The information is given separately for each census topic. See the sub-concepts 3.4.1 - 3.4.37.

The EU programme for the 2021 population and housing censuses includes data on persons, private households, family nuclei, conventional dwellings and living quarters.

The persons enumerated in the 2021 census are those who were usually resident in the territory of the reporting country at the census reference date.

According to Regulation (EU) No 1260/2013 on European demographic statistics, article 2(c) and 2(d), ‘Usual residence’ means the place where a person normally spends the daily period of rest, regardless of temporary absences for purposes of recreation, holidays, visits to friends and relatives, business, medical treatment or religious pilgrimage. The following persons alone shall be considered to be usual residents of a specific geographical area:

  1. those who have lived in their place of usual residence for a continuous period of at least 12 months before the reference time; or
  2. those who arrived in their place of usual residence during the 12 months before the reference time with the intention of staying there for at least one year.

Usual residence population is determined using residency index - methodology based on sign-of-life approach. More information: Implementation of the residency index in demographic statistics.

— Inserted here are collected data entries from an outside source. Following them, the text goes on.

(** * VisNet: the network engine and the dataset generator

    A shallow embedding of [src/services/neuralNet.ts] (the class
    [MiniNeuralNet] and the function [generateData]) together with the
    type declarations it imports, and the properties of the engine that
    the specification states.  The definitions and the last part of the
    file add the driver of [src/App.tsx] ([resetNetwork], [performStep],
    the fast-mode frame of [gameLoop], [handleManualStep]) and the
    layer-list handlers of [src/components/Controls.tsx], with further
    properties of the code.

    ** Modelling choices

    - A JavaScript [number] is an element of an abstract carrier [num]
      with the operations the source applies to it ([Arith]).  No
      algebraic law is assumed, so every theorem proved in the generic
      sections holds for IEEE-754 doubles (instance [float_arith]) as well
      as for exact real arithmetic (instance [R_arith]).  The order of
      the additions in every sum is the order of the source loop.
    - [Math.exp], [Math.tanh], [Math.cos] and [Math.sin] are
      implementation-approximated in ECMAScript; they are the fields of a
      second interface ([MathLib]).  [Math.random] is a stream
      [Math_random : nat -> num] together with the number of draws made so
      far, which the functions that draw thread explicitly.
    - Arrays are lists.  A read or an in-place write outside an array
      (JavaScript: [undefined], then [NaN], a [TypeError], or a grown
      array) makes the operation return [None]; the operations on engines
      built by the constructor and called within their contract never do
      so, which the theorems state as [Some] results.
    - The React references and state of [App] are passed explicitly: a
      handler takes the references ([Driver]) and the previous statistics
      and returns the new ones.
    - What is stated of doubles is proved from the specification of
      binary64 in the Standard Library ([SpecFloat], to which
      [FloatAxioms] ties the primitive floats); an integer denotes the
      double nearest to it.
    - Neuron counts are [nat], the batch size and the batch counter are
      [Z].  The enumerations [ActivationType] and [DatasetType] are the
      strings they are at run time. *)

From Stdlib Require Import ZArith QArith Reals Lra Lia String Ascii DecimalString.
From Stdlib Require Import DecimalNat.
From Stdlib Require Import Floats.FloatClass Floats.PrimFloat Floats.SpecFloat
  Floats.FloatOps Floats.FloatAxioms Uint63.
From stdpp Require Import base option list strings.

The method is based on the idea that each potential inhabitant of Estonia is assigned an index which shows the person’s likelihood of being a permanent inhabitant of Estonia, i.e. a resident. The value of the index ranges between 0 and 1. The greater the index value, the more likely it is that a person is a resident of Estonia. A threshold is used to make the distinction between definite residents and definite non-residents: those whose index value is above the threshold are considered residents. In order to calculate the index, a wide range of Estonian administrative registers and sub-registers are used, including the Estonian Education Information System, the State Pension Insurance Register, the health insurance database, etc. Each register or sub-register gives a person one so-called sign of life. The signs of life are not equal; thus, each sign of life has been assigned a weight. For example, if a person permanently lives in a care home in Estonia, he/she is a definite resident, but an Estonian driving licence may be issued to a person who has come here for a shorter period as well. All persons whose index was 0 at the beginning of the year and 1 at the end of the year are recorded as persons having been born or immigrated to Estonia in the respective year. In the opposite situation, where a person’s index was 1 at the beginning of the year and 0 at the year end, the person is considered as having died or emigrated in the respective year. In order to distinguish emigration from births and deaths, register data are used and supplemented with the data of the Police and Border Guard Board. Internal migration events occur if the person’s place of residence at the beginning of the year differs from the residence at the end of the year (in the case of a death if the place of residence at the beginning of the year differs from the place of death, and in the case of a birth if the place of residence of the mother differs from the place of residence at the end of the year). 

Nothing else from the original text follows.